Encore une bonne nouvelle, ce n'est pas tellement pour les films mais plus pour accéder à ma  boîte mail. Avec mon smartphone (orange) je ne peux QUE me connecter sur réseau Orange&#8230; Je me demandais si c'était pareil pour l'ipad. Merci pour ta réponse rapide !


----------



## Bigdidou (28 Janvier 2014)

Heu... Ne confonds pas les choses.
Techniquement tous les smartphones et tablettes peuvent se connecter sur n'importe quel réseau.
Après, commercialement si je peux dire, tu ne peux te connecter que sur les hotposts wifi de l'opérateur chez lequel tu es abonné, mais ça vient des opérateurs qui n'autorisent pas la connexion sur leurs hotspots wifi aux non-abonnés, la limitation n'est pas matérielle.
Après si tu as le mot de passe d'un réseau privé, ton smartphone (comme n'importe lequel et n'importe quelle tablette) peut se connecter sur le réseau, quelque soit l'opérateur.


----------



## bdechambly (28 Janvier 2014)

Oui désolée tout est assez confus pour moi. 

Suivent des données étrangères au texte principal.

(* ===== verification/PyText.v ===== *)
(** * Text as Python sees it

    A [str] as the list of its code points, with the operations the chunkers use: slicing,
    stripping, searching, splitting and joining. *)
From S2P Require Import Prelude.

Local Open Scope Z_scope.

Definition text := list Z.

(** [len(l)] *)
Definition len {A} (l : list A) : Z := Z.of_nat (length l).

(** The code points [str.strip] removes. *)
Definition is_space (c : Z) : bool :=
  Z.leb 9 c && Z.leb c 13 || Z.leb 28 c && Z.leb c 32 || Z.eqb c 133 || Z.eqb c 160
  || Z.eqb c 5760 || Z.leb 8192 c && Z.leb c 8202 || Z.eqb c 8232 || Z.eqb c 8233
  || Z.eqb c 8239 || Z.eqb c 8287 || Z.eqb c 12288.

(** A literal in the source, in ASCII. *)
Fixpoint lit (s : string) : text :=
  match s with
  | EmptyString => []
  | String a s' => Z.of_nat (Ascii.nat_of_ascii a) :: lit s'
  end.

(** [l[a:b]]: a negative bound counts from the end, and bounds are clamped. *)
Definition clamp (n i : Z) : Z :=
  if Z.ltb i 0 then Z.max 0 (i + n) else Z.min i n.

Definition slice {A} (l : list A) (a b : Z) : list A :=
  let a := clamp (len l) a in
  let b := clamp (len l) b in
  take (Z.to_nat (b - a)) (drop (Z.to_nat a) l).

Fixpoint lstrip (s : text) : text :=
  match s with
  | [] => []
  | c :: s' => if is_space c then lstrip s' else s
  end.

(** [s.strip()] *)
Definition strip (s : text) : text := reverse (lstrip (reverse (lstrip s))).

(** [bool(s)] *)
Definition truthy_text (s : text) : bool := match s with [] => false | _ => true end.

Fixpoint starts_with (p s : text) : bool :=
  match p, s with
  | [], _ => true
  | c :: p', d :: s' => Z.eqb c d && starts_with p' s'
  | _ :: _, [] => false
  end.

(** The first offset in [s] at which [p] starts, counted from [i]. *)
Fixpoint find_at (p s : text) (i : Z) : Z :=
  if starts_with p s then i
  else match s with [] => -1 | _ :: s' => find_at p s' (i + 1) end.

(** [s.find(p, start)]: there is no match beyond the end. *)
Definition find (p s : text) (start : Z) : Z :=
  if Z.ltb (len s) start then -1
  else let a := clamp (len s) start in find_at p (drop (Z.to_nat a) s) a.

(** The last offset at which [c] occurs in [s], counted from [i]; [best] when none. *)
Fixpoint rfind_at (c : Z) (s : text) (i best : Z) : Z :=
  match s with
  | [] => best
  | d :: s' => rfind_at c s' (i + 1) (if Z.eqb c d then i else best)
  end.

(** [s.rfind(c, lo, hi)] for a one-character string. *)
Definition rfind (c : Z) (s : text) (lo hi : Z) : Z :=
  rfind_at c (slice s lo hi) (clamp (len s) lo) (-1).

(** Splitting at the matches of [m], which gets the character before the place and the
    rest of the text and returns the length of the separator there, or 0.  [cur] is the
    piece being read, reversed; [skip] counts the characters of a separator still to pass. *)
Fixpoint split_loop (m : option Z -> text -> nat) (prev : option Z) (s cur : text) (skip : nat) : list text :=
  match s with
  | [] => [reverse cur]
  | c :: s' =>
      match skip with
      | S k => split_loop m (Some c) s' cur k
      | O =>
          match m prev s with
          | O => split_loop m (Some c) s' (c :: cur) 0
          | S k => reverse cur :: split_loop m (Some c) s' [] k
          end
      end
  end.

(** [s.split(sep)] for a non-empty separator. *)
Definition split_text (sep s : text) : list text :=
  split_loop (fun _ s' => if starts_with sep s' then length sep else 0%nat) None s [] 0.

(** The longest prefix of white space, and its length up to the last newline in it. *)
Fixpoint space_run (s : text) : text :=
  match s with
  | [] => []
  | c :: s' => if is_space c then c :: space_run s' else []
  end.

Fixpoint upto_last_newline (s : text) (i best : nat) : nat :=
  match s with
  | [] => best
  | c :: s' => upto_last_newline s' (S i) (if Z.eqb c 10 then S i else best)
  end.

(** The regular expression [\n\s*\n]: greedy, backing off to the last newline of the run. *)
Definition paragraph_break (_ : option Z) (s : text) : nat :=
  match s with
  | [] => 0
  | c :: s' =>
      if Z.eqb c 10 then
        match upto_last_newline (space_run s') 0 0 with O => 0 | n => S n end
      else 0
  end.

(** The regular expression [(?<=[.!?])\s+]. *)
Definition sentence_break (prev : option Z) (s : text) : nat :=
  match prev with
  | Some c => if Z.eqb c 46 || Z.eqb c 33 || Z.eqb c 63 then length (space_run s) else 0
  | None => 0
  end.

(** [sep.join(l)] *)
Fixpoint join (sep : text) (l : list text) : text :=
  match l with
  | [] => []
  | [x] => x
  | x :: l' => x ++ sep ++ join sep l'
  end.

(** The characters that are not white space. *)
Definition ink (s : text) : text := List.filter (fun c => negb (is_space c)) s.

(** ** Lemmas *)

Lemma len_app {A} (l1 l2 : list A) : len (l1 ++ l2) = len l1 + len l2.
Proof. unfold len. rewrite length_app. lia. Qed.

Lemma len_nonneg {A} (l : list A) : 0 <= len l.
Proof. unfold len. lia. Qed.

Lemma ink_app s t : ink (s ++ t) = ink s ++ ink t.
Proof. apply List.filter_app. Qed.

Lemma ink_lstrip s : ink (lstrip s) = ink s.
Proof. unfold ink. induction s as [|c s IH]; simpl; [done|]. destruct (is_space c) eqn:E; simpl; by rewrite ?E. Qed.

Lemma ink_reverse s : ink (reverse s) = reverse (ink s).
Proof.
  induction s as [|c s IH]; [done|]. rewrite reverse_cons, ink_app, IH. unfold ink. simpl.
  destruct (is_space c); simpl; [by rewrite app_nil_r|]. by rewrite reverse_cons.
Qed.

(** Stripping removes white space only. *)
Lemma ink_strip s : ink (strip s) = ink s.
Proof. unfold strip. by rewrite ink_reverse, ink_lstrip, ink_reverse, reverse_involutive, ink_lstrip. Qed.

Lemma lstrip_nil s : lstrip s = [] <-> ink s = [].
Proof.
  unfold ink. induction s as [|c s IH]; simpl; [done|]. by destruct (is_space c); simpl.
Qed.

(** A text is blank exactly when it has no ink. *)
Lemma strip_nil s : strip s = [] <-> ink s = [].
Proof.
  unfold strip. split.
  - intros H%(f_equal reverse). rewrite reverse_involutive, reverse_nil in H.
    apply lstrip_nil in H. rewrite ink_reverse in H. apply (f_equal reverse) in H.
    by rewrite reverse_involutive, ink_lstrip in H.
  - intros H. assert (lstrip s = []) as -> by by apply lstrip_nil. done.
Qed.

Lemma clamp_id n i : 0 <= i <= n -> clamp n i = i.
Proof. unfold clamp. intros. destruct (Z.ltb_spec i 0); lia. Qed.

Lemma clamp_bounds n i : 0 <= n -> 0 <= clamp n i <= n.
Proof. unfold clamp. intros. destruct (Z.ltb_spec i 0); lia. Qed.

Lemma rfind_at_spec c s i best :
  rfind_at c s i best = best \/ i <= rfind_at c s i best < i + len s.
Proof.
  revert i best. induction s as [|d s IH]; intros i best; simpl; [by left|].
  unfold len in *. simpl. destruct (Z.eqb c d).
  - right. destruct (IH (i + 1) i) as [->|H]; lia.
  - destruct (IH (i + 1) best) as [->|H]; [by left|right]. lia.
Qed.

(** A match of [rfind] is between the bounds. *)
Lemma rfind_spec c s lo hi :
  0 <= lo -> 0 <= hi <= len s -> rfind c s lo hi = -1 \/ lo <= rfind c s lo hi < hi.
Proof.
  intros Hlo Hhi. unfold rfind. pose proof (len_nonneg s).
  destruct (rfind_at_spec c (slice s lo hi) (clamp (len s) lo) (-1)) as [->|H0]; [by left|right].
  revert H0. unfold slice. set (n := take _ _).
  assert (len n <= Z.max 0 (clamp (len s) hi - clamp (len s) lo)) as Hn.
  { unfold n, len. rewrite length_take. lia. }
  pose proof (clamp_bounds (len s) lo). unfold clamp in *.
  destruct (Z.ltb_spec lo 0), (Z.ltb_spec hi 0); lia.
Qed.

Lemma starts_with_app p s : starts_with p s = true -> exists s', s = p ++ s'.
Proof.
  revert s. induction p as [|c p IH]; intros s; simpl; [by exists s|].
  destruct s as [|d s]; [done|]. intros [->%Z.eqb_eq H]%andb_prop. destruct (IH s H) as [s' ->]. by exists s'.
Qed.

Lemma split_loop_nonempty m prev s cur skip : split_loop m prev s cur skip <> [].
Proof.
  revert prev cur skip. induction s as [|c s IH]; intros prev cur skip; simpl; [done|].
  destruct skip; [|done]. by destruct (m prev (c :: s)).
Qed.

Lemma join_cons sep x l : l <> [] -> join sep (x :: l) = x ++ sep ++ join sep l.
Proof. by destruct l. Qed.

(** [sep.join(s.split(sep)) == s], on the text left to read. *)
Lemma join_split_loop sep prev s cur skip :
  sep <> [] -> (skip <= length s)%nat ->
  join sep (split_loop (fun _ s' => if starts_with sep s' then length sep else 0%nat) prev s cur skip) =
  reverse cur ++ drop skip s.
Proof.
  intros Hne. revert prev cur skip. induction s as [|c s IH]; intros prev cur skip Hsk; simpl.
  - destruct skip; simpl in *; [by rewrite app_nil_r|lia].
  - destruct skip as [|k]; simpl in *; [|apply IH; lia].
    destruct (starts_with sep (c :: s)) eqn:E.
    + apply starts_with_app in E as [s' E]. destruct sep as [|d sep]; [done|]. cbn [length].
      cbn [app] in E. injection E as <- ->. rewrite join_cons by apply split_loop_nonempty.
      rewrite IH by (simpl; rewrite length_app; lia). simpl. by rewrite drop_app_length.
    + rewrite IH by lia. rewrite reverse_cons, <- app_assoc. done.
Qed.

Lemma join_split_text sep s : sep <> [] -> join sep (split_text sep s) = s.
Proof. intros H. unfold split_text. rewrite join_split_loop; [done|done|lia]. Qed.

(** Splitting at white space keeps the ink, in order. *)
Lemma ink_split_loop m prev s cur skip :
  (forall p t, ink (take (m p t) t) = []) -> ink (take skip s) = [] ->
  ink (concat (split_loop m prev s cur skip)) = ink (reverse cur) ++ ink s.
Proof.
  intros Hm. revert prev cur skip. induction s as [|c s IH]; intros prev cur skip Hsk; simpl.
  - by rewrite !app_nil_r.
  - destruct skip as [|k].
    + pose proof (Hm prev (c :: s)) as Hb. destruct (m prev (c :: s)) as [|k]; simpl in Hb |- *.
      * rewrite IH by done. rewrite reverse_cons, ink_app. unfold ink at 2. unfold ink at 4. simpl.
        destruct (is_space c); simpl; [by rewrite app_nil_r|]. by rewrite <- app_assoc.
      * rewrite ink_app. unfold ink in Hb |- * at 4. simpl in *. destruct (is_space c); [|done]. simpl in *.
        by rewrite IH.
    + unfold ink in Hsk |- * at 3. simpl in *. destruct (is_space c); [|done]. by apply IH.
Qed.

Lemma ink_space_run s n : ink (take n (space_run s)) = [].
Proof.
  revert n. induction s as [|c s IH]; intros n; simpl; [by rewrite take_nil|].
  destruct (is_space c) eqn:E; [|by rewrite take_nil]. destruct n; [done|].
  unfold ink. simpl. rewrite E. apply IH.
Qed.

Lemma take_space_run s n : (n <= length (space_run s))%nat -> take n s = take n (space_run s).
Proof.
  revert n. induction s as [|c s IH]; intros n; simpl; [done|].
  destruct (is_space c); simpl; intros H.
  - destruct n; simpl; [done|]. rewrite IH; [done|lia].
  - by assert (n = 0)%nat as -> by lia.
Qed.

Lemma upto_last_newline_le s i best : (best <= i)%nat -> (upto_last_newline s i best <= i + length s)%nat.
Proof.
  revert i best. induction s as [|c s IH]; intros i best H; simpl; [lia|].
  destruct (Z.eqb c 10); (etransitivity; [apply IH|]); lia.
Qed.

Lemma paragraph_break_blank p s : ink (take (paragraph_break p s) s) = [].
Proof.
  destruct s as [|c s]; simpl; [done|]. destruct (Z.eqb_spec c 10) as [->|]; [|done].
  pose proof (upto_last_newline_le (space_run s) 0 0 (Nat.le_refl 0)) as Hle. simpl in Hle.
  destruct (upto_last_newline _ _ _) as [|n]; [done|]. simpl take. unfold ink. simpl.
  change (ink (take (S n) s) = []). rewrite take_space_run by done. apply ink_space_run.
Qed.

Lemma sentence_break_blank p s : ink (take (sentence_break p s) s) = [].
Proof.
  unfold sentence_break. destruct p as [c|]; [|done].
  destruct (_ || _); [|done]. rewrite take_space_run by done. apply ink_space_run.
Qed.

#[export] Hint Resolve paragraph_break_blank sentence_break_blank : khora.
#[export] Hint Rewrite ink_app ink_strip : khora.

Mon téléphone portable détecte bien les réseaux wifi de tous les opérateurs mais après pour se connecter il faut la clé, et de toute façon même quand je suis sur un hotspot orange ça fonctionne pas non plus !:rateau:

Mais je m'égare, le sujet initial c'était l'ipad ! 
Merci pour vos réponses qui éclaircissent petit à petit les choses.


----------



## Bigdidou (31 Janvier 2014)

Ne sois pas désolée. Je ne voulais juste pas que tu achètes un iPad zn pensant que ce donnerait accès aux hotspots de tous les opérateurs (dont une mutualisation serait loin d'être stupide, en plus, parce franchement...).
Par contre, techniquement, l'iPad se connecte sur n'importe quoi, pas de soucis.


----------